Facile manufacture of COF-based mixed matrix membranes for efficient CO2 separation

Abstract

• In situ bottom-up growth strategy is proposed to manufacture 2D-COF-based MMMs. • The new method allows the favorable reduction of COF pore sizes. • MMMs contain uniformly distributed COFs and feature good interfacial compatibility. • MMM shows a 185.9% increase in permeability and a 32–77% enhancement in selectivity compared with pristine polymer membranes. Mixed-matrix membranes containing covalent-organic frameworks (COFs) and polymer phase hold great promise for effective and economical CO 2 separation due to the robust and tunable porous framework structures of COFs.

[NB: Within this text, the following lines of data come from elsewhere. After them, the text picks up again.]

(** * Carousel.js: a model of the slide-index engine and its DOM effects

    The development embeds [src/dist/js/Carousel.js] shallowly.  Slide indices
    and option values are integers ([Z]); the DOM, the timers and the listener
    registry live in an explicit [World] that every method threads through;
    a thrown exception and a loop that never ends are results of their own
    ([Throw], [Diverge]).  Element handles are numbers handed out by a
    counter, the way [document.createElement] hands out fresh objects. *)

From Stdlib Require Import String.
From Stdlib Require Import ZArith List Bool Lia Arith.
Import ListNotations.
Local Open Scope Z_scope.

(** ** Data model *)

Definition node := nat.

(** The closures pushed on [moveCallBacks].  The two built by the class keep
    the buttons they captured; [ExternalObserver] stands for a callback handed
    to [onMove] from outside, which reads the carousel and nothing else. *)
Inductive observer : Type :=
| NavigationObserver (nextButton prevButton : node)
| PaginationObserver (buttons : list node)
| ExternalObserver (id : nat).

(** The functions passed to [addEventListener]. *)
Inductive handler : Type :=
| HNext
| HPrev
| HGoto (i : Z)
| HKeyup
| HResize
| HResetInfinite
| HAutoplay
| HStopAutoplay.

Inductive target : Type :=
| OnWindow
| OnNode (n : node).

(** What the code does to the page, in the order it does it.  Style values
    that the source computes as fractions are kept as the integers they are
    computed from.  [ObserverCall o arg seen] marks the entry of a move
    callback: [arg] is the argument it gets, [seen] the value of
    [this.currentItem] it would read. *)
Inductive effect : Type :=
| CreateElement (n : node) (tag : string)
| SetAttribute (n : node) (name value : string)
| AppendChild (parent child : node)
| CloneNode (src fresh : node)
| ClearInnerHTML (n : node)
| ContainerWidth (n : node) (len visible : Z)
| ItemWidth (n : node) (len visible : Z)
| Transform (n : node) (index len : Z)
| Transition (n : node) (enabled : bool)
| Reflow (n : node)
| ClassAdd (n : node) (cls : string)
| ClassRemove (n : node) (cls : string)
| ConsoleError (msg : string)
| ObserverCall (o : observer) (arg seen : Z)
| SetInterval (id : nat) (timeout : Z)
| ClearInterval (id : nat)
| TouchPluginAttached.

Record World : Type := mkWorld {
  dom : list effect;
  listeners : list (target * string * handler);
  timers : list nat;
  nextTimer : nat;
  nextNode : node;
  innerWidth : Z;
  paginationEl : option node
}.

Record Options : Type := mkOptions {
  slidesToScroll_opt : Z;
  slidesVisible_opt : Z;
  loop : bool;
  navigation : bool;
  pagination : bool;
  infinite : bool;
  autoplay_opt : bool;
  autoplayTimeout : Z;
  responsive : option (list (Z * (Z * Z)))
}.

(** The object literal a caller passes: every key may be missing. *)
Record UserOptions : Type := mkUserOptions {
  u_slidesToScroll : option Z;
  u_slidesVisible : option Z;
  u_loop : option bool;
  u_navigation : option bool;
  u_pagination : option bool;
  u_infinite : option bool;
  u_autoplay : option bool;
  u_autoplayTimeout : option Z;
  u_responsive : option (list (Z * (Z * Z)))
}.

Record Carousel : Type := mkCarousel {
  element : node;
  root : node;
  container : node;
  options : Options;
  offset : Z;
  moveCallBacks : list observer;
  isMobile : bool;
  fromAction : bool;
  intervalID : option nat;
  currentItem : Z;
  items : list node
}.

(** ** Results *)

Inductive Res (A : Type) : Type :=
| Ok (a : A)
| Throw (msg : string) (w : World)
| Diverge.

Arguments Ok {A} a.
Arguments Throw {A} msg w.
Arguments Diverge {A}.

Definition bind {A B : Type} (m : Res A) (k : A -> Res B) : Res B :=
  match m with
  | Ok a => k a
  | Throw msg w => Throw msg w
  | Diverge => Diverge
  end.

Notation "x <- m ;; k" := (bind m (fun x => k))
  (at level 61, m at next level, right associativity).
Notation "' pat <- m ;; k" := (bind m (fun x => match x with pat => k end))
  (at level 61, pat pattern, m at next level, right associativity).

(** ** Field updates *)

Definition set_dom (d : list effect) (w : World) : World :=
  mkWorld d (listeners w) (timers w) (nextTimer w) (nextNode w) (innerWidth w)
          (paginationEl w).

Definition set_listeners (l : list (target * string * handler)) (w : World) : World :=
  mkWorld (dom w) l (timers w) (nextTimer w) (nextNode w) (innerWidth w)
          (paginationEl w).

Definition set_timers (t : list nat) (n : nat) (w : World) : World :=
  mkWorld (dom w) (listeners w) t n (nextNode w) (innerWidth w) (paginationEl w).

Definition set_nextNode (n : node) (w : World) : World :=
  mkWorld (dom w) (listeners w) (timers w) (nextTimer w) n (innerWidth w)
          (paginationEl w).

Definition set_paginationEl (p : option node) (w : World) : World :=
  mkWorld (dom w) (listeners w) (timers w) (nextTimer w) (nextNode w)
          (innerWidth w) p.

Definition set_options (o : Options) (c : Carousel) : Carousel :=
  mkCarousel (element c) (root c) (container c) o (offset c) (moveCallBacks c)
             (isMobile c) (fromAction c) (intervalID c) (currentItem c) (items c).

Definition set_offset (k : Z) (c : Carousel) : Carousel :=
  mkCarousel (element c) (root c) (container c) (options c) k (moveCallBacks c)
             (isMobile c) (fromAction c) (intervalID c) (currentItem c) (items c).

Definition set_moveCallBacks (l : list observer) (c : Carousel) : Carousel :=
  mkCarousel (element c) (root c) (container c) (options c) (offset c) l
             (isMobile c) (fromAction c) (intervalID c) (currentItem c) (items c).

Definition set_fromAction (b : bool) (c : Carousel) : Carousel :=
  mkCarousel (element c) (root c) (container c) (options c) (offset c)
             (moveCallBacks c) (isMobile c) b (intervalID c) (currentItem c)
             (items c).

Definition set_intervalID (i : option nat) (c : Carousel) : Carousel :=
  mkCarousel (element c) (root c) (container c) (options c) (offset c)
             (moveCallBacks c) (isMobile c) (fromAction c) i (currentItem c)
             (items c).

Definition set_currentItem (k : Z) (c : Carousel) : Carousel :=
  mkCarousel (element c) (root c) (container c) (options c) (offset c)
             (moveCallBacks c) (isMobile c) (fromAction c) (intervalID c) k
             (items c).

Definition set_items (l : list node) (c : Carousel) : Carousel :=
  mkCarousel (element c) (root c) (container c) (options c) (offset c)
             (moveCallBacks c) (isMobile c) (fromAction c) (intervalID c)
             (currentItem c) l.

(** ** Browser primitives *)

Definition emit (e : effect) (w : World) : World := set_dom (dom w ++ [e]) w.

Definition emits (es : list effect) (w : World) : World := set_dom (dom w ++ es) w.

Definition addEventListener (t : target) (ev : string) (h : handler) (w : World)
  : World :=
  set_listeners (listeners w ++ [(t, ev, h)]) w.

Definition appendChild (parent child : node) (w : World) : World :=
  emit (AppendChild parent child) w.

(** [element.cloneNode(true)]: a fresh element. *)
Definition cloneNode (src : node) (w : World) : node * World :=
  let n := nextNode w in
  (n, emit (CloneNode src n) (set_nextNode (S n) w)).

Fixpoint cloneAll (srcs : list node) (w : World) : list node * World :=
  match srcs with
  | [] => ([], w)
  | x :: rest =>
      let (n, w1) := cloneNode x w in
      let (ns, w2) := cloneAll rest w1 in
      (n :: ns, w2)
  end.

(** [el.classList.add(cls)] and [el.classList.remove(cls)]; reading
    [classList] of [undefined] is a TypeError. *)
Definition classListAdd (el : option node) (cls : string) (w : World) : Res World :=
  match el with
  | Some n => Ok (emit (ClassAdd n cls) w)
  | None => Throw "TypeError: undefined has no properties" w
  end.

Definition classListRemove (el : option node) (cls : string) (w : World) : Res World :=
  match el with
  | Some n => Ok (emit (ClassRemove n cls) w)
  | None => Throw "TypeError: undefined has no properties" w
  end.

(** [arr[k]] for an integer [k]: [None] is [undefined]. *)
Definition itemAt (l : list node) (k : Z) : option node :=
  if k <? 0 then None else nth_error l (Z.to_nat k).

Definition isUndefined (x : option node) : bool :=
  match x with None => true | Some _ => false end.

(** [Array.prototype.slice(start, stop)] with its relative indices. *)
Definition jsSlice {A : Type} (l : list A) (start stop : Z) : list A :=
  let len := Z.of_nat (length l) in
  let k := if start <? 0 then Z.max (len + start) 0 else Z.min start len in
  let e := if stop <? 0 then Z.max (len + stop) 0 else Z.min stop len in
  firstn (Z.to_nat (e - k)) (skipn (Z.to_nat k) l).

Definition jsSliceFrom {A : Type} (l : list A) (start : Z) : list A :=
  jsSlice l start (Z.of_nat (length l)).

(** The integers [lo, lo+1, ..., hi], empty when [hi < lo]. *)
Definition zrange (lo hi : Z) : list Z :=
  map (fun k => lo + Z.of_nat k) (seq 0 (Z.to_nat (hi - lo + 1))).

(** [a % b] on integers: [None] is NaN. *)
Definition jsRem (a b : Z) : option Z :=
  if b =? 0 then None else Some (Z.rem a b).

(** [Math.round(a / b)] for an integer or NaN [a] and an integer [b]:
    the quotient rounded to the nearest integer, halves upwards; [None] is
    NaN or an infinity, which index no array element. *)
Definition jsRoundDiv (a : option Z) (b : Z) : option Z :=
  match a with
  | None => None
  | Some x => if b =? 0 then None else Some ((2 * x + b) / (2 * b))
  end.

Definition elementAt (l : list node) (k : option Z) : option node :=
  match k with
  | None => None
  | Some i => itemAt l i
  end.

(** ** The class *)

Definition len (c : Carousel) : Z := Z.of_nat (length (items c)).

(** [get slidesToScroll] and [get slidesVisible]. *)
Definition slidesToScroll (c : Carousel) : Z :=
  if isMobile c then 1 else slidesToScroll_opt (options c).

Definition slidesVisible (c : Carousel) : Z :=
  if isMobile c then 1 else slidesVisible_opt (options c).

Definition createDivWithClass (className : string) (w : World) : node * World :=
  let n := nextNode w in
  (n, emits [CreateElement n "div"; SetAttribute n "class" className]
            (set_nextNode (S n) w)).

Definition setStyle (c : Carousel) (w : World) : World :=
  let w1 := emit (ContainerWidth (container c) (len c) (slidesVisible c)) w in
  fold_left (fun acc item => emit (ItemWidth item (len c) (slidesVisible c)) acc)
            (items c) w1.

Definition translate (index : Z) (c : Carousel) (w : World) : World :=
  emit (Transform (container c) index (len c)) w.

Definition disableTransition (c : Carousel) (w : World) : World :=
  emit (Transition (container c) false) w.
(** A goroutine that has left its [range] loop. *)
Definition reader_past (r : Reader File) : Prop := r = R_done ∨ r = R_exit.
Definition worker_past (w : Worker) : Prop := w = W_done ∨ w = W_exit.

(** How many goroutines of each pool the body has started at a program
    point, and whether an [Add(1)] is ahead of its [go]. *)
Definition started_readers (m : Main) : Z :=
  match m with
  | M_make | M_go_feeder => 0
  | M_readers i | M_reader_go i => i
  | _ => Z.max 0 (SFTPReaders cfg)
  end.
Definition started_workers (m : Main) : Z :=
  match m with
  | M_workers i | M_worker_go i => i
  | M_wait | M_return | M_returned _ _ => Z.max 0 (Workers cfg)
  | _ => 0
  end.
Definition pending_reader (m : Main) : Z :=
  match m with M_reader_go _ => 1 | _ => 0 end.
Definition pending_worker (m : Main) : Z :=
  match m with M_worker_go _ => 1 | _ => 0 end.
Definition loop_bounds (m : Main) : Prop :=
  match m with
  | M_readers i => 0 ≤ i ≤ Z.max 0 (SFTPReaders cfg)
  | M_reader_go i => 0 ≤ i < SFTPReaders cfg
  | M_workers i => 0 ≤ i ≤ Z.max 0 (Workers cfg)
  | M_worker_go i => 0 ≤ i < Workers cfg
  | _ => True
  end.
Definition feeder_started (m : Main) : bool :=
  match m with M_make | M_go_feeder => false | _ => true end.
Definition sentinel_started (m : Main) : bool :=
  match m with
  | M_make | M_go_feeder | M_readers _ | M_reader_go _ | M_go_sentinel => false
  | _ => true
  end.
Definition main_past (m : Main) : Prop :=
  m = M_return ∨ ∃ t f, m = M_returned t f.

Definition drained {A} (c : Chan A) : Prop := c = {| buf := []; closed := true |}.

Record wf (s : State) : Prop := {
  wf_panic : panicked s = true → BufferSize cfg < 0;
  wf_bounds : loop_bounds (main s);
  wf_readers : Z.of_nat (length (readers s)) = started_readers (main s);
  wf_workers : Z.of_nat (length (workers s)) = started_workers (main s);
  wf_readWg :
    readWg s = Z.of_nat (sum_list_with reader_live (readers s))
               + pending_reader (main s);
  wf_processWg :
    processWg s = Z.of_nat (sum_list_with worker_live (workers s))
                  + pending_worker (main s);
  wf_feeder : feeder s = F_none ↔ feeder_started (main s) = false;
  wf_sentinel : sentinel s = S_none ↔ sentinel_started (main s) = false;
  wf_jobsChan :
    match feeder s with
    | F_none => jobsChan s = make_chan
    | F_range rest =>
        closed (jobsChan s) = false
        ∧ (length (buf (jobsChan s)) + length rest ≤ length jobs)%nat
    | F_exit => closed (jobsChan s) = true
    end;
  wf_resultsChan :
    closed (resultsChan s) = match sentinel s with S_exit => true | _ => false end;
  wf_closes :
    closes ch_results (hist s) = if closed (resultsChan s) then 1%nat else 0%nat;
  wf_sentinel_past :
    sentinel s = S_close ∨ sentinel s = S_exit →
    sum_list_with reader_live (readers s) = 0%nat;
  wf_reader_past :
    Forall (λ r, reader_past r → drained (jobsChan s)) (readers s);
  wf_worker_past :
    Forall (λ w, worker_past w → drained (resultsChan s)) (workers s);
  wf_main_past :
    main_past (main s) → sum_list_with worker_live (workers s) = 0%nat
}.

(** Every goroutine has been started and has finished, and both channels are
    closed and empty. *)
Definition quiescent (s : State) : Prop :=
  feeder s = F_exit ∧ sentinel s = S_exit
  ∧ Forall (λ r, r = R_exit) (readers s)
  ∧ Forall (λ w, w = W_exit) (workers s)
  ∧ drained (jobsChan s) ∧ drained (resultsChan s).

(** The values the call has returned are the values of the counters. *)
Definition settled (s : State) : Prop :=
  ∀ t f, main s = M_returned t f → transferred s = t ∧ failed s = f.

(** ** Special runs *)


(** The client opens and reads the file of every job. *)
Definition fetch_succeeds : Prop :=
  ∀ job w, job ∈ jobs →
    ∃ f w', Open (FileJob.RemotePath job) w = (inl f, w')
            ∧ ∀ w1, (ReadAll f w1).1.2 = None.
(** * cse-kms-go: key/path mapping and transfer loop of [main.go]

    A shallow embedding of [main.go] (the S3 client-side-encryption
    download/upload tool) together with the parts of Go's [strings] and
    [path/filepath] packages that the program calls.

    Go strings are byte sequences: they are [string] at the interface and
    [list ascii] inside the lexical path functions. *)

From Stdlib Require Import Ascii String List Bool Arith Lia.
From stdpp Require Import gmap strings list.

Local Open Scope string_scope.
Local Open Scope list_scope.

(** ** Byte sequences *)

Definition unstr (s : string) : list ascii := list_ascii_of_string s.
Definition str (l : list ascii) : string := string_of_list_ascii l.

Definition eqbL (a b : list ascii) : bool := bool_decide (a = b).

(** Longest prefix of [l] whose elements satisfy [p], and the rest. *)
Fixpoint span (p : ascii -> bool) (l : list ascii) : list ascii * list ascii :=
  match l with
  | [] => ([], [])
  | c :: l' =>
      if p c then let '(a, b) := span p l' in (c :: a, b) else ([], l)
  end.

(** ** Package [strings] *)

Module GoStrings.

Fixpoint hasPrefixL (s p : list ascii) {struct p} : bool :=
  match p, s with
  | [], _ => true
  | _ :: _, [] => false
  | c :: p', d :: s' => Ascii.eqb c d && hasPrefixL s' p'
  end.

(** [strings.HasPrefix] *)
Definition HasPrefix (s prefix : string) : bool :=
  hasPrefixL (unstr s) (unstr prefix).

(** [strings.HasSuffix] *)
Definition HasSuffix (s suffix : string) : bool :=
  hasPrefixL (rev (unstr s)) (rev (unstr suffix)).

(** [strings.TrimPrefix]: [s] without the leading [prefix]; [s] itself
    when it does not start with [prefix]. *)
Definition TrimPrefix (s prefix : string) : string :=
  if HasPrefix s prefix
  then str (drop (length (unstr prefix)) (unstr s))
  else s.

(** [strings.Join] on byte lists. *)
Fixpoint joinL (sep : list ascii) (elems : list (list ascii)) : list ascii :=
  match elems with
  | [] => []
  | [e] => e
  | e :: rest => e ++ sep ++ joinL sep rest
  end.

End GoStrings.

(** ** Package [path/filepath]

    The functions are purely lexical.  They are parameterised by the host
    convention: on [Unix] the separator is [/]; on [Windows] the separator
    is [\] and [/] is accepted as a separator too.  On [Unix] the
    definitions are the library's.  On [Windows] they are the library's
    for paths without a volume name: a drive letter, a UNC share or a
    device prefix at the start of a path is not recognised, and letters
    are compared without case for ASCII only.  [portable] below is the
    condition under which the theorems that compute with these functions
    are stated on [Windows]; a portable path has no volume name. *)

Inductive GOOS := Unix | Windows.

Module Filepath.

Definition Separator (os : GOOS) : ascii :=
  match os with Unix => "/"%char | Windows => "\"%char end.

(** [os.IsPathSeparator] *)
Definition IsPathSeparator (os : GOOS) (c : ascii) : bool :=
  match os with
  | Unix => Ascii.eqb c "/"
  | Windows => Ascii.eqb c "\" || Ascii.eqb c "/"
  end.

However, the pore sizes of most reported COFs are larger than gas molecules. Meanwhile, the undesired COF aggregation impedes the preparation of continuous and defect-free membranes. Herein, we describe a new strategy for the facile manufacture of 2D-COF based mixed-matrix membranes via in situ “bottom-up” growth approach which involved the admixing of COF precursors with PEO monomers at the molecular level in a solvent-free system. Free radical polymerization allowed the formation of polymer membranes containing well-dispersed COF precursors. The 2D-COFs with uniform distributions were further generated via the covalent linkages of precursors within the cross-linked polymer network under microwave assisted Zincke reaction. The resulting mixed-matrix membrane exhibited a remarkable permeability of 803.9 barrer for CO 2 and selectivities of 61.4, 19.8, 15.0 for CO 2 /N 2 , CO 2 /CH 4 , CO 2 /H 2 , respectively, exceeding the known upper-bound limits reported for polymer membranes. Meanwhile, the membranes displayed a one-month stability confirming its exceptional long-term operational stability and great potential for industrial gas separations.